▸ INSTRUCTIONS FOR THE TASK: Filter task. Return each line of the material that holds the string "JObj".

▸ RECORDS FOR THE EXERCISE:
::::::::::
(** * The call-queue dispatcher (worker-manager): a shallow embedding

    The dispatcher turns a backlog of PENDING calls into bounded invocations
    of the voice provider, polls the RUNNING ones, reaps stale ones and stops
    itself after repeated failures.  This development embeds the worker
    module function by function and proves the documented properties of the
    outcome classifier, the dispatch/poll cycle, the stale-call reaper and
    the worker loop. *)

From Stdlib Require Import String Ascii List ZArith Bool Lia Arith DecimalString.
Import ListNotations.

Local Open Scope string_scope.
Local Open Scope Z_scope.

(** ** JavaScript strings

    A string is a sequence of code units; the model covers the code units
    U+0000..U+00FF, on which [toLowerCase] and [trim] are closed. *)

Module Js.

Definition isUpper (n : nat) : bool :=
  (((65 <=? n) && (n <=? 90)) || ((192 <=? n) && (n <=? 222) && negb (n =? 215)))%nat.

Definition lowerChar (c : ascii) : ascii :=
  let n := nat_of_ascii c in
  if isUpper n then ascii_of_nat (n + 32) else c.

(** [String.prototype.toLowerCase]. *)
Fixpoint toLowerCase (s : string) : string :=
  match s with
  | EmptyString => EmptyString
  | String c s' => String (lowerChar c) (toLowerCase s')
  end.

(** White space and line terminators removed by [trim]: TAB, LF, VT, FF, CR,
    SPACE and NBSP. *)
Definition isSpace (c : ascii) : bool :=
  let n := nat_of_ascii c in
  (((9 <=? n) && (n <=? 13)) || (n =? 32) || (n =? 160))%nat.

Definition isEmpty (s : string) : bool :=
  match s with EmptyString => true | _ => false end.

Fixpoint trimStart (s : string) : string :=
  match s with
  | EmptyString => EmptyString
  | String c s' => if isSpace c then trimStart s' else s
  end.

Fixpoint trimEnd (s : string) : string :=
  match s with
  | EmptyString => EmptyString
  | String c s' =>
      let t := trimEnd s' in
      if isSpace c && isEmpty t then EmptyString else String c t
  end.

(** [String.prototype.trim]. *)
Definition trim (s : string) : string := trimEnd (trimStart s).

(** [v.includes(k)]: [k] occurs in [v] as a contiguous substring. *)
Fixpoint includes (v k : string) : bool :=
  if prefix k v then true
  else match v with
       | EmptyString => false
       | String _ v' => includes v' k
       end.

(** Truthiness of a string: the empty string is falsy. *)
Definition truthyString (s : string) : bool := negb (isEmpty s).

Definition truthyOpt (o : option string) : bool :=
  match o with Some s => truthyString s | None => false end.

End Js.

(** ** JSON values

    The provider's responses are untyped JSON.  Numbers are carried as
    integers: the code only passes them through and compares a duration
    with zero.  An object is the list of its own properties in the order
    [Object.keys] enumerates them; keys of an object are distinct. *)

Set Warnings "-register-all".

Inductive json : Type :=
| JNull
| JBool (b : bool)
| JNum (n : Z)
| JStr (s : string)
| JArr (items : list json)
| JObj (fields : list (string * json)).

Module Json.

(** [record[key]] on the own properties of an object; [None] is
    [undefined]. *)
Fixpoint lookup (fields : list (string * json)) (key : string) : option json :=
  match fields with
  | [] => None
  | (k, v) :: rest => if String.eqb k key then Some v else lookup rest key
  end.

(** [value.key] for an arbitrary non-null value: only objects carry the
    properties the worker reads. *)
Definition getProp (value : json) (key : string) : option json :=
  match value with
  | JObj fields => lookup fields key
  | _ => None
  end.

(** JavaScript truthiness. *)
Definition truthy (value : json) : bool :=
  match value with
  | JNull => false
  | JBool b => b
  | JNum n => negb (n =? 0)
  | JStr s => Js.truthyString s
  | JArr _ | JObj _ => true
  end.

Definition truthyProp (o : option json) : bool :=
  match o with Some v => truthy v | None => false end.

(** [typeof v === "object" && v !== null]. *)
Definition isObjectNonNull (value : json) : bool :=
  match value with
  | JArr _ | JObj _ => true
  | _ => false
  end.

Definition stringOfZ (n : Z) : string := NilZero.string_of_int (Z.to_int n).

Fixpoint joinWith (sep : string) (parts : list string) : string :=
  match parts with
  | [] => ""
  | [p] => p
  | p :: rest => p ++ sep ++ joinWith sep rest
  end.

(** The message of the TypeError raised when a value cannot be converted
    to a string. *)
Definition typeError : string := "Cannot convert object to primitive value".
::::::::::
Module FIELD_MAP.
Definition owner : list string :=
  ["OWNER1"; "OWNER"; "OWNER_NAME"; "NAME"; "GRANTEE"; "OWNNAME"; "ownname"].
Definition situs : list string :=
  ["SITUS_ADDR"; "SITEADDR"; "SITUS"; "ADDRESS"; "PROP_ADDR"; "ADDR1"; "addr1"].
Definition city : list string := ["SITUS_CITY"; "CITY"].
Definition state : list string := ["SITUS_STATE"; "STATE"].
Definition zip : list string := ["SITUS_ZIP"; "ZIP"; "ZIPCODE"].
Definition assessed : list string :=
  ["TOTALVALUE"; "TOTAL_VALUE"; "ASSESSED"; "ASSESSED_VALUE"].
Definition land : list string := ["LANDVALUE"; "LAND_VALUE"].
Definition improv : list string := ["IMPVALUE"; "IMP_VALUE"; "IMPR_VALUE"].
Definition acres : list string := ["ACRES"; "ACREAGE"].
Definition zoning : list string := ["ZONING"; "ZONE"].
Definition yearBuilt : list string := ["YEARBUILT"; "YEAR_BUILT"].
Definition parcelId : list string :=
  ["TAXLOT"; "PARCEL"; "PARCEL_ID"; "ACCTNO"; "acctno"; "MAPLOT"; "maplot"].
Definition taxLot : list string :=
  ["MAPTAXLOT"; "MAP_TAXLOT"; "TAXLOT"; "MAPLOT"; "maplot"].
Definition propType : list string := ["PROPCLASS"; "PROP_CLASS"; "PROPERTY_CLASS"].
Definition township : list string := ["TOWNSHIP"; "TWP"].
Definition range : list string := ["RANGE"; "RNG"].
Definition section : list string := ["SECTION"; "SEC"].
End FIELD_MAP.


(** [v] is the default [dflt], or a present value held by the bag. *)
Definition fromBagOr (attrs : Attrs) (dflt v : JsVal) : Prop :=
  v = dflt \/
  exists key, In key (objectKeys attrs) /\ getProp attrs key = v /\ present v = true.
::::::::::
▸ REPLY TO THE TASK:
| JObj (fields : list (string * json)).
  | JObj fields => lookup fields key
  | JArr _ | JObj _ => true
  | JArr _ | JObj _ => true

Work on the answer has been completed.